(** The invariant after the commit of a validated header. *)
Lemma committed_inv wcs s' t header level nd w1 w2 root point pp now :
  n = h_hash header → header_fits p W now header ps → levels_agree s P header ps →
  dag_tree (abs (hp_reachability_store s)) P t →
  committed fuel wcs rnd s s' P t n ps d header level nd w1 w2 root point →
  0 ≤ level → h_blue_score header = blue_score d → h_blue_work header = blue_work d →
  top (p_difficulty_window_size p) (window_of P m g ps) w1 →
  top (Z.to_nat (2 * p_timestamp_deviation_tolerance p - 1)) (window_of P m g ps) w2 →
  depth_result (hp_depth_manager s) m d (p_merge_depth p) pp root →
  depth_result (hp_depth_manager s) m d (p_finality_depth p) pp point →
  is_Some (m !! h_pruning_point header) ∧ sel_chain m (h_pruning_point header) (selected_parent d)
    ∧ (h_pruning_point header = g ∨ score_of m (h_pruning_point header) + p_pruning_depth p ≤ blue_score d) →
  hp_inv W s' P' ∧ hp_data s' = m'.
Proof using HI Hn HP HD.
  intros Hnh HF HL Ht [Cp _ _ Cg Cwd Cwm Cdaa Cho Ch Cde Cr Ctip Cpar Crel Cst] Hlv Hsc Hwk Hw1 Hw2 Hroot Hpoint (Hpp & Hpc & Hpd).
  assert (hp_data s' = m') as Hdata by (unfold hp_data; by rewrite Cg). split; [|done].
  assert (gd_ok (hp_ghostdag_store s')) as Hgd.
  { rewrite Cg. change (<[n := to_compact d]> (DbGd.compact_access (hp_ghostdag_store s)) = to_compact <$> m').
    rewrite fmap_insert. f_equal. apply (hi_gd _ _ _ HI). }
  assert (∀ h, h ≠ n → is_Some (m' !! h) → is_Some (m !! h)) as Hold.
  { intros h Hne Hh. by rewrite lookup_insert_ne in Hh. }
  split; rewrite ?Cp, ?Hdata.
  - apply HI.
  - by apply (new_chain_ok _ t).
  - done.
  - by apply (gd_dag_extend P m g K HG n ps).
  - done.
  - done.
  - done.
  - rewrite Ch. apply grow_dom, (hi_header_dom _ _ _ HI).
  - intros h x. rewrite Ch. intros [[<- <-]|[Hne Hx]]%lookup_insert_Some.
    + rewrite Hnh in *. by eapply new_stored.
    + apply (grow_stored P m g K HG n ps d Hn); [done|apply (hi_header_dom _ _ _ HI); eauto|by apply (hi_header _ _ _ HI)].
  - intros h Hh. rewrite Cst. destruct (decide (h = n)) as [->|Hne]; [by rewrite lookup_insert_eq|].
    rewrite lookup_insert_ne in Hh by done. rewrite lookup_insert_ne by done. by apply (hi_status _ _ _ HI).
  - intros h st. rewrite Cst. intros [[<- _]|[Hne Hst]]%lookup_insert_Some Hv; [rewrite lookup_insert_eq; eauto|].
    rewrite lookup_insert_ne by done. by apply (hi_valid _ _ _ HI h st).
  - unfold hp_traversal_manager. rewrite Cp. apply (new_windows _ w1 w2); [done|done|done|done|..]; intros h y Hy.
    + rewrite Cwd in Hy. by apply cache_insert_lookup in Hy.
    + rewrite Cwm in Hy. by apply cache_insert_lookup in Hy.
  - intros h Hc. rewrite Cwd, Cwm in Hc. destruct (decide (h = n)) as [->|Hne]; [rewrite lookup_insert_eq; eauto|].
    apply known_grow, (hi_cached _ _ _ HI).
    destruct Hc as [[y Hy]|[y Hy]]; apply cache_insert_lookup in Hy as [[? _]|Hy]; try done; [left|right]; eauto.
  - rewrite Cdaa. apply grow_dom, (hi_daa _ _ _ HI).
  - rewrite Cde. apply grow_dom, (hi_depth_dom _ _ _ HI).
  - intros h i. rewrite Cde. intros [[<- <-]|[Hne Hi]]%lookup_insert_Some.
    + split; by eapply (new_root_ok P m g K HG n ps d Hn HD (hp_depth_manager s)).
    + destruct (hi_depth _ _ _ HI h i Hi) as [H1 H2].
      assert (is_Some (m !! h)) as Hh by (apply (hi_depth_dom _ _ _ HI); eauto).
      split; by apply (grow_root_ok P m g K HG n d Hn).
  - assert (mkSortable n (h_blue_work header) = as_sortable m' n) as Hs.
    { unfold as_sortable, work_of. by rewrite lookup_insert_eq, Hwk. }
    destruct (hi_tip _ _ _ HI) as (tip & Htip & Htk). rewrite (Ctip _ Htip), Hs.
    assert (tip_of m (Some (as_sortable m tip))) as Hprev by (exists tip; by split).
    destruct (sb_cmp (as_sortable m' n) (as_sortable m tip)) eqn:Hc.
    + apply tip_kept; [done|by rewrite Hc].
    + apply tip_kept; [done|by rewrite Hc].
    + by eapply tip_moved.
Qed.
End commit.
================================
- [Problem statement] Could you repeat exactly the lines above from the line with "n = h_hash header" up to and including the line with "top (Z.to_nat (2", and only those?

- [Solution for this exercise]
  n = h_hash header → header_fits p W now header ps → levels_agree s P header ps →
  dag_tree (abs (hp_reachability_store s)) P t →
  committed fuel wcs rnd s s' P t n ps d header level nd w1 w2 root point →
  0 ≤ level → h_blue_score header = blue_score d → h_blue_work header = blue_work d →
  top (p_difficulty_window_size p) (window_of P m g ps) w1 →
  top (Z.to_nat (2 * p_timestamp_deviation_tolerance p - 1)) (window_of P m g ps) w2 →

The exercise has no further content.